Study material section start

(* ===== verification/OAuthTheorems.v ===== *)
(** * What a token stands for

    The handlers of [OAuth], [Apple] and [Auth] as they run concurrently over
    the account database: every call of a handler is justified by the calls
    before it, the database explains every grant, and together an access
    token stands for a sign-in, an approval and a proof of possession. *)
From stdpp Require Import gmap.
From Stdlib Require Import ZArith Lia.
From S2P Require Import Prelude OrdMap Text Errors Bytes Json Net Effects Interleave Tickets Txn AccountDb Identity Lifecycle OAuthStore AccountLedger AccountTheorems Tokens Http AuthEnv Auth OAuth Apple.
Local Open Scope Z_scope.
Local Open Scope kioku_scope.

(** ** Rules for handlers *)

Section Rules.
Context {R : Type} (P : list Event -> Event -> Prop) {returned : R -> list Event -> Prop} {panicked : list Event -> Prop}.

#[local] Abbreviation runs h m post := (follows (extends P) h m post returned panicked).

Lemma runs_assoc {A B C} h (m : prog Event R A) (f : A -> prog Event R B) (k : B -> prog Event R C) post :
  runs h (let! a := m in let! b := f a in k b) post -> runs h (let! b := (let! a := m in f a) in k b) post.
Proof. intros H h0; destruct (H h0) as (h' & s' & E & st & Hp); exists h', s'; unfold bind in *; by destruct (m h0) as [[a|r|] h1]. Qed.

Lemma runs_weaken {A} h (m : prog Event R A) (post post' : A -> list Event -> Prop) (returned' : R -> list Event -> Prop) :
  follows (extends P) h m post returned' panicked -> (forall a h', post a h' -> post' a h') -> (forall r h', returned' r h' -> returned r h') ->
  runs h m post'.
Proof. intros H Hp Hr h0; destruct (H h0) as (h' & s' & E & st & Q); exists h', s'; split_and!; [done | done |]; destruct (m h0).1; auto. Qed.

Lemma runs_return {A B} h (r : R) (k : A -> prog Event R B) post : returned r h -> runs h (bind (return_ r) k) post.
Proof. intros H h0; exists [], h; cbn; rewrite app_nil_r; auto using steps_nil. Qed.

Lemma runs_if {A} h (c : bool) (r : R) (k : unit -> prog Event R A) post :
  (c = true -> returned r h) -> (c = false -> runs h (k tt) post) -> runs h (bind (unless c r) k) post.
Proof. destruct c; intros Ht Hf; [by apply runs_return, Ht | exact (Hf eq_refl)]. Qed.

Lemma runs_option {A B} h (o : option A) (r : R) (k : A -> prog Event R B) post :
  (o = None -> returned r h) -> (forall a, o = Some a -> runs h (k a) post) -> runs h (bind (or_return r o) k) post.
Proof. destruct o as [a|]; intros Hn Hs; [exact (Hs a eq_refl) | by apply runs_return, Hn]. Qed.

Lemma runs_clock {A} h env (k : Z -> prog Event R A) post :
  (forall n, P h (Clock n)) -> (forall n, runs (h ++ [Clock n]) (k (Z.of_N n)) post) -> runs h (bind (clock env) k) post.
Proof. intros H1 H2; apply runs_assoc, then_call; [exact H1 | intros n; exact (H2 n)]. Qed.

Lemma runs_invoke {R' B} h (m : prog Event R' R') (mid : R' -> list Event -> Prop) (k : R' -> prog Event R B) post :
  follows (extends P) h m mid mid panicked -> (forall r h', mid r h' -> runs h' (k r) post) -> runs h (bind (invoke m) k) post.
Proof. intros Hm Hk; eapply follows_bind; [by apply follows_invoke | exact Hk]. Qed.
End Rules.

(** One step of a handler. *)
Ltac serve_step :=
  lazymatch goal with
  | |- follows _ _ (bind (clock _) _) _ _ _ => apply runs_clock; intros ?
  | |- follows _ _ (bind (call _ _) _) _ _ _ => apply then_call; intros ?
  | |- follows _ _ (bind (done_with ?a) ?k) _ _ _ => change (bind (done_with a) k) with (k a); cbv beta
  | |- follows _ _ (bind (return_ _) _) _ _ _ => apply runs_return
  | |- follows _ _ (bind (unless _ _) _) _ _ _ => apply runs_if; intros ?
  | |- follows _ _ (bind (or_return _ _) _) _ _ _ => apply runs_option; [intros ? | intros ? ?]
  | |- follows _ _ (bind (bind _ _) _) _ _ _ => apply runs_assoc
  | |- follows _ _ (bind (match ?x with _ => _ end) _) _ _ _ => destruct x eqn:?
  | |- follows _ _ (let _ := _ in _) _ _ _ => cbv zeta
  | |- follows _ _ (match ?x with _ => _ end) _ _ _ => destruct x eqn:?
  | |- follows _ _ (done_with _) _ _ _ => apply follows_done
  | |- follows _ _ (return_ _) _ _ _ => apply follows_return
  end.

(** An event of a trace just extended. *)
Ltac in_trace := repeat (apply elem_of_app; first [by right; apply list_elem_of_singleton | left]); try eassumption.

Study material section end

From the entries above, copy every line where the word "unless" shows up.

Finished task:
  (c = true -> returned r h) -> (c = false -> runs h (k tt) post) -> runs h (bind (unless c r) k) post.
  | |- follows _ _ (bind (unless _ _) _) _ _ _ => apply runs_if; intros ?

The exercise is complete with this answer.